I couldn't believe it. Was this an answer to my prayers and end to my spiritual drought, or just a fortuitous meeting? To meet a doctor in the middle of the wilderness seemed too much to hope for, an unreasonable, impossible request I hadn't even made.

Yet, here was a doctor just when we needed one. With a complete first aid kit including ophthalmic antibiotic ointment and eye patches. At a sheltered flat landing place, the only one for miles. In plenty of time for us to return to Greenleaf Lake well before dark. Every need, every circumstance had been answered.

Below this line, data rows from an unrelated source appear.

(** * orlop: the gRPC client bootstrap ([Connect] / [ConnectContext])

    A shallow embedding of the client bootstrap of package [orlop] and of the
    generated constants of package [version].  The bootstrap talks to four
    collaborators (the tracer, the logger, the TLS resolver and the gRPC
    dialler); every call to one of them is recorded as an [Event], and what
    the two fallible collaborators and the dialler answer is given by a
    [World].  The Go body is written in a small monad that carries the event
    trace and Go's early [return]. *)

From Stdlib Require Import List String Ascii Strings.Byte ZArith Bool Lia.
Import ListNotations.
Local Open Scope string_scope.
Local Open Scope list_scope.
Local Open Scope Z_scope.

(** ** Package version (src/version/version_gen.go) *)

Module version.
Definition Name : string := "orlop".
Definition Description : string := "Orlop is the base deck of the ship".
Definition ReleaseName : string := "dimpled trilobite".
Definition Version : string := "0.0.0".
Definition Prerelease : string := "dev".

(** [String()]; [runtime.GOOS], [runtime.GOARCH] and [runtime.Version()]
    belong to the platform and are taken as arguments. *)
Definition String (GOOS GOARCH runtime_Version : string) : string :=
  let s := (GOOS ++ " " ++ GOARCH ++ " " ++ runtime_Version)%string in
  if negb (Prerelease =? "")%string
  then (Version ++ "-" ++ Prerelease ++ " " ++ s)%string
  else (Version ++ " " ++ s)%string.
End version.

(** [fmt.Sprintf("%s/%s", a, b)] on two strings. *)
Definition Sprintf_s_slash_s (a b : string) : string :=
  (a ++ "/" ++ b)%string.

(** ** Data model *)

(** Errors.  Package [orlop/errors] is imported by the bootstrap, which only
    builds errors with [errors.New] and [errors.Wrap]; both are kept as
    constructors, so no message formatting is assumed.  [CollaboratorError]
    stands for an error value handed back by a collaborator. *)
Inductive error : Type :=
| errors_New (msg : string)
| errors_Wrap (cause : error) (msg : string)
| CollaboratorError (what : string).

(** The text an error was built or wrapped with at its outermost layer. *)
Definition error_text (e : error) : string :=
  match e with
  | errors_New m => m
  | errors_Wrap _ m => m
  | CollaboratorError m => m
  end.

(** [ends_with suffix s]: [s] ends with [suffix]. *)
Definition ends_with (suffix s : string) : bool :=
  let n := String.length s in
  let k := String.length suffix in
  (k <=? n)%nat && String.eqb (String.substring (n - k) k s) suffix.

(** [context.Context], as the tree of derivations the code builds:
    [tracer.Start] derives a child carrying the span, [context.WithTimeout] a
    child carrying a timeout (a [time.Duration], in nanoseconds). *)
Inductive Context : Type :=
| Background
| WithValue (parent : Context) (key val : string)
| WithSpan (parent : Context) (name : string)
| WithTimeout (parent : Context) (d : Z).

(** The tightest timeout a context carries, if any: the dial that receives
    the context is cancelled no later than this long after the derivation. *)
Fixpoint timeout_bound (c : Context) : option Z :=
  match c with
  | Background => None
  | WithValue p _ _ => timeout_bound p
  | WithSpan p _ => timeout_bound p
  | WithTimeout p d =>
      match timeout_bound p with
      | None => Some d
      | Some b => Some (Z.min d b)
      end
  end.

(** Modelled from the spec: the configuration interfaces [HasKeyConfig],
    [HasTLSConfig], [HasTokenConfig], [HasClientConfig] and [HasVaultConfig]
    are declared outside the bootstrap file.  Each is a record whose fields
    are the getters the bootstrap calls; the spec lists the surface: URL,
    TLS-enabled flag and secret descriptors, token source (shared
    id/file/secret-bytes), buffer, window and message sizes, minimum and
    overall connect timeout, block flag and user-agent override. *)
Record KeyConfig : Type := {
  GetID : string;
  GetFile : string;
  GetSecret : list byte
}.

Record TLSConfig : Type := {
  GetEnabled : bool;
  GetDescriptors : list KeyConfig
}.

Record TokenConfig : Type := {
  GetShared : KeyConfig
}.

Record VaultConfig : Type := {
  GetAddress : string
}.

(** Sizes are Go [int]/[int32] and the two timeouts [time.Duration]; the
    bootstrap only compares them with zero and passes them on, so they are
    integers here. *)
Record ClientConfig : Type := {
  GetURL : string;
  GetTLS : TLSConfig;
  GetToken : TokenConfig;
  GetWriteBufferSize : Z;
  GetReadBufferSize : Z;
  GetInitialWindowSize : Z;
  GetInitialConnWindowSize : Z;
  GetMaxCallRecvMsgSize : Z;
  GetMaxCallSendMsgSize : Z;
  GetMinConnectTimeout : Z;
  GetBlock : bool;
  GetConnTimeout : Z;
  GetUserAgent : string
}.

(** The material the TLS resolver hands back ([*tls.Config]) and the channel
    the dialler hands back ([*grpc.ClientConn]); both opaque. *)
Inductive tls_Config : Type := TLSMaterial (fingerprint : string).
Inductive ClientConn : Type := Channel (target : string) (id : nat).

Inductive TransportCredentials : Type :=
| credentials_NewTLS (t : tls_Config).

Inductive Interceptor : Type :=
| otelgrpc_UnaryClientInterceptor
| otelgrpc_StreamClientInterceptor.

Inductive CallOption : Type :=
| MaxCallRecvMsgSize (n : Z)
| MaxCallSendMsgSize (n : Z).

Record ConnectParams : Type := { MinConnectTimeout : Z }.

(** The function literal stored in [SharedContextCredentials.tokenProvider]:
    it captures [shared] and [vault] and nothing else. *)
Record TokenProviderClosure : Type := {
  captured_shared : KeyConfig;
  captured_vault : VaultConfig
}.

Inductive PerRPCCredentials : Type :=
| ContextCredentials
| SharedContextCredentials (tokenProvider : TokenProviderClosure).

Inductive DialOption : Type :=
| WithUnaryInterceptor (i : Interceptor)
| WithStreamInterceptor (i : Interceptor)
| WithTransportCredentials (c : TransportCredentials)
| WithInsecure
| WithPerRPCCredentials (c : PerRPCCredentials)
| WithWriteBufferSize (n : Z)
| WithReadBufferSize (n : Z)
| WithInitialWindowSize (n : Z)
| WithInitialConnWindowSize (n : Z)
| WithDefaultCallOptions (cos : list CallOption)
| WithConnectParams (p : ConnectParams)
| WithBlock
| WithUserAgent (ua : string).

(** [logrus.Fields]: the key/value pairs of the map literal, in source
    order. *)
Inductive FieldValue : Type :=
| FString (s : string)
| FInt (n : Z)
| FBool (b : bool).

Definition Fields : Type := list (string * FieldValue).

Record Span : Type := { span_name : string }.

Later that afternoon, I remembered a legend about the Flight into Egypt. I told it to Peter, Robert and Sarah as we trudged yet again up the six kilometer hill, (our third time over this portage!)

'As the Holy Family hurried away from Bethlehem after the angel's warning that the Infant was in danger, they passed a farmer in his fields outside the city walls. It was early in the morning, just after dawn, and the farmer was sowing grain in his freshly plowed fields. He nodded as they passed. Joseph leading the donkey carrying Mary and Jesus, smiled and raised a hand in greeting. Later that day, almost evening time, a group of Roman soldiers came marching out of Bethlehem on the same road. All that day, Bethlehem had echoed with screams, sobs and the sounds of running feet. The farmer had wondered at the sounds. The Roman soldiers called the farmer out of his field and harshly demanded, 'Has a man and woman carrying a baby passed this way?' 'Oh, yes,' the farmer assured them. 'They passed as I was sowing my grain.' And half turning, he waved a hand toward his field, rich with tall grain, ripe and ready to harvest.'

We walked in silence for awhile. What was arranged for us seemed, to me, to be no less miraculous. With God, nothing is impossible, and nothing is overlooked.

There is more to this story, a more serious medical emergency, more miraculous co-incidences and help arriving just when needed. More signs and confirmation that for me, the portaging may be over for awhile, the lake is in sight. And that however little we resemble the Holy Family, God is watching over us as He did Mary, Joseph and His Blessed Son, Jesus. I tell the rest in another article.

Before we left the camp site on Greenleaf Lake, big brother Andrew held Robert (with his eye bandaged) while we packed a lunch and gave last minute instructions to the other children.